The Premier League risks becoming a rich list to an even greater degree (Getty)

This was precisely why financial fair play (FFP) was introduced in the first place. Mid-2000s European clubs desperate to compete were spending so much without checks that wages and transfer instalments went unpaid, forcing intervention. Sport’s competitiveness inherently requires control.

This is why the answer is more regulation, not less. It is for much more of the game’s immense wealth to be redistributed. Football doesn’t need all this external “investment”. It generates enough money as the world’s most popular sport. That is why all of these greater powers were attracted to it.

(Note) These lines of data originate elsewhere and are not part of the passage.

(* ===== verification/PkgSet.v ===== *)
(** * Assignments to the fields of a package

    The back ends build packages field by field (info->desc = ..., info->groups =
    alpm_list_add(info->groups, ...)): one assignment function per field. *)
From S2P Require Import Prelude CString Package.

Section fields.
Context (p : alpm_pkg_t).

That is also exactly why football needs the strongest regulation, with actual institutional support. Instead, the issues most exercising Uefa and Fifa right now are all of these legal cases as well as what they consider “state interference”. That’s ironic, given the context. Aside from the questions over England’s independent regulator, there has been tension in Spain over the federation’s interim president, the French senate has taken note of the crisis in selling Ligue 1 TV rights, while there has been conflict between the Italian minister of sport and the football authorities.

The Premier League is far from the only league with issues (Reuters)

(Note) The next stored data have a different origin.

(** A package of the database the transaction touches: removed or upgraded. *)
Definition is_modified (rem upgrade : list alpm_pkg_t) (pkg : alpm_pkg_t) : bool :=
  is_some (alpm_pkg_find rem (pkg_name pkg)) || is_some (alpm_pkg_find upgrade (pkg_name pkg)).

Definition satisfied (upgrade dblist : list alpm_pkg_t) (assume : list alpm_depend_t)
    (depend : alpm_depend_t) : bool :=
  is_some (find_dep_satisfier upgrade depend)
  || is_some (find_dep_satisfier dblist depend)
  || alpm_depcmp_provides depend assume.

(** The dependencies of a package of the upgrade list that nothing satisfies. *)
Definition check_upgrade nodepversion upgrade dblist assume (tp : alpm_pkg_t)
    : list alpm_depmissing_t :=
  flat_map (λ d, let depend := relax nodepversion d in
                 if negb (satisfied upgrade dblist assume depend)
                 then [depmiss_new (pkg_name tp) depend None] else [])
    (pkg_depends tp).

(** The dependencies of an untouched package that the transaction breaks. *)
Definition check_reverse nodepversion upgrade dblist modified assume (lp : alpm_pkg_t)
    : list alpm_depmissing_t :=
  flat_map (λ d, let depend := relax nodepversion d in
                 match find_dep_satisfier modified depend with
                 | Some causingpkg =>
                     if negb (satisfied upgrade dblist assume depend)
                     then [depmiss_new (pkg_name lp) depend (Some (pkg_name causingpkg))] else []
                 | None => []
                 end)
    (pkg_depends lp).

Definition alpm_checkdeps (h : alpm_handle_t) (pkglist rem upgrade : list alpm_pkg_t)
    (reversedeps : bool) : list alpm_depmissing_t :=
  let modified := List.filter (is_modified rem upgrade) pkglist in
  let dblist := List.filter (λ p, negb (is_modified rem upgrade p)) pkglist in
  let nodepversion := no_dep_version h in
  flat_map (check_upgrade nodepversion upgrade dblist (h_assumeinstalled h)) upgrade ++
  if reversedeps
  then flat_map (check_reverse nodepversion upgrade dblist modified (h_assumeinstalled h)) dblist
  else [].

(** ** Facts *)

(** A set of packages, with the assumed ones, satisfies a dependency. *)
Definition sat (pkgs : list alpm_pkg_t) (assume : list alpm_depend_t) (d : alpm_depend_t) : Prop :=
  (∃ p, p ∈ pkgs ∧ alpm_depcmp p d = true) ∨ alpm_depcmp_provides d assume = true.

Lemma is_some_true {A} (o : option A) : is_some o = true ↔ is_Some o.
Proof. by destruct o. Qed.

Lemma find_dep_satisfier_Some pkgs d p :
  find_dep_satisfier pkgs d = Some p → p ∈ pkgs ∧ alpm_depcmp p d = true.
Proof. apply (find_first_Some (λ p, alpm_depcmp p d)). Qed.

Lemma find_dep_satisfier_is_Some pkgs d :
  is_Some (find_dep_satisfier pkgs d) ↔ ∃ p, p ∈ pkgs ∧ alpm_depcmp p d = true.
Proof. apply (find_first_is_Some (λ p, alpm_depcmp p d)). Qed.

Lemma satisfied_spec upgrade dblist assume d :
  satisfied upgrade dblist assume d = true ↔ sat (upgrade ++ dblist) assume d.
Proof.
  unfold satisfied, sat. rewrite !orb_true_iff, !is_some_true, !find_dep_satisfier_is_Some.
  setoid_rewrite elem_of_app. naive_solver.
Qed.

Lemma sat_perm pkgs pkgs' assume d :
  (∀ p, p ∈ pkgs → p ∈ pkgs') → sat pkgs assume d → sat pkgs' assume d.
Proof. unfold sat. naive_solver. Qed.

Lemma elem_of_flat_map {A B} (f : A → list B) l y :
  y ∈ flat_map f l ↔ ∃ x, x ∈ l ∧ y ∈ f x.
Proof.
  rewrite list_elem_of_In, in_flat_map. setoid_rewrite list_elem_of_In. done.
Qed.

Lemma elem_of_check_upgrade ndv upgrade dblist assume tp m :
  m ∈ check_upgrade ndv upgrade dblist assume tp ↔
  ∃ d, d ∈ pkg_depends tp ∧ ¬ sat (upgrade ++ dblist) assume (relax ndv d) ∧
       m = depmiss_new (pkg_name tp) (relax ndv d) None.
Proof.
  unfold check_upgrade. rewrite elem_of_flat_map. f_equiv. intros d. cbv zeta.
  rewrite <-satisfied_spec. destruct (satisfied _ _ _ _); simpl; set_solver.
Qed.

Lemma elem_of_check_reverse ndv upgrade dblist modified assume lp m :
  m ∈ check_reverse ndv upgrade dblist modified assume lp ↔
  ∃ d c, d ∈ pkg_depends lp ∧ find_dep_satisfier modified (relax ndv d) = Some c ∧
       ¬ sat (upgrade ++ dblist) assume (relax ndv d) ∧
       m = depmiss_new (pkg_name lp) (relax ndv d) (Some (pkg_name c)).
Proof.
  unfold check_reverse. rewrite elem_of_flat_map. f_equiv. intros d. cbv zeta.
  setoid_rewrite <-satisfied_spec. destruct (find_dep_satisfier modified _) as [c|].
  - destruct (satisfied _ _ _ _); simpl; set_solver.
  - set_solver.
Qed.

(** Pieces of the textual form. *)
Lemma is_prefix_two a b s : is_prefix [a; b] s = true ↔ ∃ t, s = a :: b :: t.
Proof.
  rewrite is_prefix_spec. split; intros [t ->]; by exists t.
Qed.

Lemma split_substr_first body post :
  " "%char ∉ body → split_substr (str ": ") (body ++ str ": " ++ post) = Some (body, post).
Proof.
  intros Hb. induction body as [|c body IH]; [done|].
  apply not_elem_of_cons in Hb as [Hc Hb].
  change ((c :: body) ++ str ": " ++ post) with (c :: (body ++ str ": " ++ post)).
  cbn [split_substr].
  destruct (is_prefix (str ": ") (c :: (body ++ str ": " ++ post))) eqn:E.
  - exfalso. apply is_prefix_two in E as [t E]. injection E as _ E.
    destruct body as [|d body]; [done|]. injection E as -> _. set_solver.
  - by rewrite IH.
Qed.

Lemma split_substr_none body : " "%char ∉ body → split_substr (str ": ") body = None.
Proof.
  intros Hb. induction body as [|c body IH]; [done|].
  apply not_elem_of_cons in Hb as [Hc Hb]. cbn [split_substr].
  destruct (is_prefix (str ": ") (c :: body)) eqn:E.
  - exfalso. apply is_prefix_two in E as [t E]. injection E as _ ->. set_solver.
  - by rewrite IH.
Qed.

Lemma split_mod_concat body :
  let '(name, m, v) := split_mod body in
  body = name ++ mod_string m ++ match v with Some v => v | None => [] end ∧
  (m = ALPM_DEP_MOD_ANY ↔ v = None).
Proof.
  unfold split_mod, mod_or_equal.
  destruct (split_first "<"%char body) as [[n r]|] eqn:E1.
  { apply split_first_Some in E1 as [-> _]. destruct r as [|c r]; [done|].
    by destruct (Ascii.eqb_spec c "="%char) as [->|Hne]. }
  destruct (split_first ">"%char body) as [[n r]|] eqn:E2.
  { apply split_first_Some in E2 as [-> _]. destruct r as [|c r]; [done|].
    by destruct (Ascii.eqb_spec c "="%char) as [->|Hne]. }
  destruct (split_first "="%char body) as [[n r]|] eqn:E3.
  { apply split_first_Some in E3 as [-> _]. done. }
  by rewrite app_nil_r.
Qed.

Definition no_mod_char (s : cstr) : Prop :=
  "<"%char ∉ s ∧ ">"%char ∉ s ∧ "="%char ∉ s.

Lemma split_first_app c pre post :
  c ∉ pre → split_first c (pre ++ c :: post) = Some (pre, post).
Proof. intros. by apply split_first_Some. Qed.

Lemma split_first_skip c pre x post :
  c ∉ pre → c ≠ x → c ∉ post → split_first c (pre ++ x :: post) = None.
Proof. intros. apply split_first_None. set_solver. Qed.

Lemma mod_or_equal_plain w wo v : "="%char ∉ v → mod_or_equal w wo v = (wo, v).
Proof.
  destruct v as [|c v]; [done|]. intros H. simpl.
  destruct (Ascii.eqb_spec c "="%char) as [->|]; [set_solver|done].
Qed.

Lemma split_mod_print name m v :
  no_mod_char name → no_mod_char (match v with Some v => v | None => [] end) →
  (m = ALPM_DEP_MOD_ANY ↔ v = None) →
  split_mod (name ++ mod_string m ++ match v with Some v => v | None => [] end) = (name, m, v).
Proof.
  intros (N1 & N2 & N3) (V1 & V2 & V3) Hm. unfold split_mod.
  destruct v as [v|].
  2:{ rewrite (proj2 Hm) by done. simpl. rewrite app_nil_r.
      by rewrite !(proj2 (split_first_None _ name)). }
  destruct m; [discriminate (proj1 Hm eq_refl)|..];
    cbn [mod_string str String.list_ascii_of_string app].
  - rewrite !(split_first_skip _ name "="%char), split_first_app by done. done.
  - rewrite (split_first_skip "<"%char), split_first_app by set_solver. done.
  - by rewrite split_first_app.
  - rewrite (split_first_skip "<"%char), split_first_app by set_solver.
    by rewrite mod_or_equal_plain.
  - rewrite split_first_app by done. by rewrite mod_or_equal_plain.
Qed.

(** The reports of alpm_checkdeps, and what none of them means. *)
Lemma elem_of_checkdeps h pkglist rem upgrade rev m :
  let keep := List.filter (λ p, negb (is_modified rem upgrade p)) pkglist in
  let modified := List.filter (is_modified rem upgrade) pkglist in
  let relaxed := relax (no_dep_version h) in
  m ∈ alpm_checkdeps h pkglist rem upgrade rev ↔
  (∃ p d, p ∈ upgrade ∧ d ∈ pkg_depends p ∧
     ¬ sat (upgrade ++ keep) (h_assumeinstalled h) (relaxed d) ∧
     m = mk_depmissing (pkg_name p) (relaxed d) None) ∨
  (rev = true ∧ ∃ p d c, p ∈ keep ∧ d ∈ pkg_depends p ∧
     find_dep_satisfier modified (relaxed d) = Some c ∧
     ¬ sat (upgrade ++ keep) (h_assumeinstalled h) (relaxed d) ∧
     m = mk_depmissing (pkg_name p) (relaxed d) (Some (pkg_name c))).
Proof.
  intros keep modified relaxed. unfold alpm_checkdeps. cbv zeta.
  fold keep modified. rewrite elem_of_app. f_equiv.
  - rewrite elem_of_flat_map. f_equiv. intros p. rewrite elem_of_check_upgrade.
    unfold depmiss_new. setoid_rewrite dep_dup_id. naive_solver.
  - destruct rev; [|set_solver]. rewrite elem_of_flat_map.
    setoid_rewrite elem_of_check_reverse. unfold depmiss_new. setoid_rewrite dep_dup_id.
    naive_solver.
Qed.
(** What holds of the vertices, the new target list, the finished vertices in
    their order and the stack. *)
Record score (vs : list alpm_graph_t) (newtargs : list alpm_pkg_t)
    (order stack : list nat) : Prop := {
  si_len : length vs = length vs0;
  si_nodup : NoDup (order ++ stack);
  si_lt : ∀ u, u ∈ order ++ stack → u < length vs0;
  si_data : ∀ u x, vs !! u = Some x →
            data_at u = Some (v_data x) ∧ v_children x = kids u;
  si_order : ∀ u x, vs !! u = Some x → u ∈ order → v_state x = ALPM_GRAPH_STATE_PROCESSED;
  si_anc : ∀ u x, vs !! u = Some x → u ∈ tail stack → v_state x = ALPM_GRAPH_STATE_PROCESSING;
  si_white : ∀ u x, vs !! u = Some x → u ∉ order ++ stack →
             v_state x = ALPM_GRAPH_STATE_UNPROCESSED ∧ v_parent x = None;
  si_link : linked vs stack;
  si_it : ∀ u x, vs !! u = Some x →
          ∃ seen, v_children x = seen ++ v_iterator x ∧ ∀ w, w ∈ seen → w ∈ order ++ stack;
  si_black : black_ok order;
  si_newtargs : newtargs = targets_of order
}.

(** The invariant of the loop: the current vertex is on top of the stack, and
    every vertex up to [i] has been reached. *)
Record sinv (st : sort_state) (order stack : list nat) : Prop := {
  si_core : score (s_vs st) (s_newtargs st) order stack;
  si_head : head stack = Some (s_vertex st);
  si_prefix : ∀ k, k ≤ s_i st → k ∈ order ++ stack
}.

(** The finished search. *)
Definition search_done (newtargs : list alpm_pkg_t) : Prop :=
  ∃ order, newtargs = targets_of order ∧ NoDup order ∧
    (∀ k, k ∈ order ↔ k < length vs0) ∧ black_ok order.

(** The records after one step, in terms of those before: [cs] is the new
    state of the current vertex [v], [it] its new iterator and [ch] the child
    that gets [v] as its parent, if any. *)
Definition stepped (vs vs' : list alpm_graph_t) (v : nat) (cs : vertex_state)
    (it : list nat) (ch : option nat) : Prop :=
  length vs' = length vs ∧
  ∀ u x', vs' !! u = Some x' →
  ∃ x, vs !! u = Some x ∧ v_data x' = v_data x ∧ v_children x' = v_children x ∧
    v_state x' = (if decide (u = v) then cs else v_state x) ∧
    v_iterator x' = (if decide (u = v) then it else v_iterator x) ∧
    v_parent x' = (if decide (Some u = ch) then Some v else v_parent x).

Lemma stepped_descend vs v it c :
  stepped vs (alter (set_parent v) c (alter (set_iterator it) v
    (alter (set_state ALPM_GRAPH_STATE_PROCESSING) v vs))) v
    ALPM_GRAPH_STATE_PROCESSING it (Some c).
Proof.
  split; [by rewrite !length_alter|].
  intros u x' (x1 & (x2 & (x & Hx & ->)%lookup_alter_inv & ->)%lookup_alter_inv & ->)%lookup_alter_inv.
  exists x. repeat case_decide; simplify_eq; done.
Qed.

Lemma stepped_finish vs v it :
  stepped vs (alter (set_state ALPM_GRAPH_STATE_PROCESSED) v (alter (set_iterator it) v
    (alter (set_state ALPM_GRAPH_STATE_PROCESSING) v vs))) v
    ALPM_GRAPH_STATE_PROCESSED it None.
Proof.
  split; [by rewrite !length_alter|].
  intros u x' (x1 & (x2 & (x & Hx & ->)%lookup_alter_inv & ->)%lookup_alter_inv & ->)%lookup_alter_inv.
  exists x. repeat case_decide; simplify_eq; done.
Qed.

(** What the inner loop has looked at is known to the search. *)
Lemma seen_known st order stack v x (skipped : list nat) :
  sinv st order stack → s_vs st !! v = Some x → s_vertex st = v →
  (∀ w y, w ∈ skipped →
     alter (set_state ALPM_GRAPH_STATE_PROCESSING) v (s_vs st) !! w = Some y →
     v_state y ≠ ALPM_GRAPH_STATE_UNPROCESSED) →
  (∀ w, w ∈ skipped → w < length vs0) →
  ∀ w, w ∈ skipped → w ∈ order ++ stack.
Proof.
  intros Hi Hv Hcur Hsk Hlt w Hw.
  destruct (decide (w ∈ order ++ stack)) as [|Hn]; [done|]. exfalso.
  destruct (lookup_lt_is_Some_2 (s_vs st) w) as [y Hy].
  { rewrite (si_len _ _ _ _ (si_core _ _ _ Hi)). by apply Hlt. }
  assert (w ≠ v) as Hne.
  { intros ->. apply Hn. apply elem_of_app. right. pose proof (si_head _ _ _ Hi) as Hh.
    destruct stack as [|a stack]; [done|]. simpl in Hh. injection Hh as ->.
    rewrite Hcur. apply list_elem_of_here. }
  apply (Hsk w y Hw).
  - by rewrite list_lookup_alter_ne.
  - by apply (si_white _ _ _ _ (si_core _ _ _ Hi) w y Hy).
Qed.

A major reason why all of this is happening, however, is because modern football is proving itself “ungovernable”. The only solace in such ugly scenes is that a series of court cases – most based around competition law – have been scathing of regulators, ruling more towards demands for responsible governance rather than in favour of the greater powers bringing the cases. Fifa’s failure to beat the agent industry in a tribunal last year should have set off alarms, since it broke the hold of Fifa and Uefa deciding how the game is run.

The true impact will only be seen in the long term. For now, the Premier League meets on Thursday, for the first discussions on the City case. It needs to strike an agreement on the APT rules so a vote can go through, albeit under more legal threats from City. There is the possibility that the champions can rally six to their side.

The rest of the game will be waiting to hear how it goes.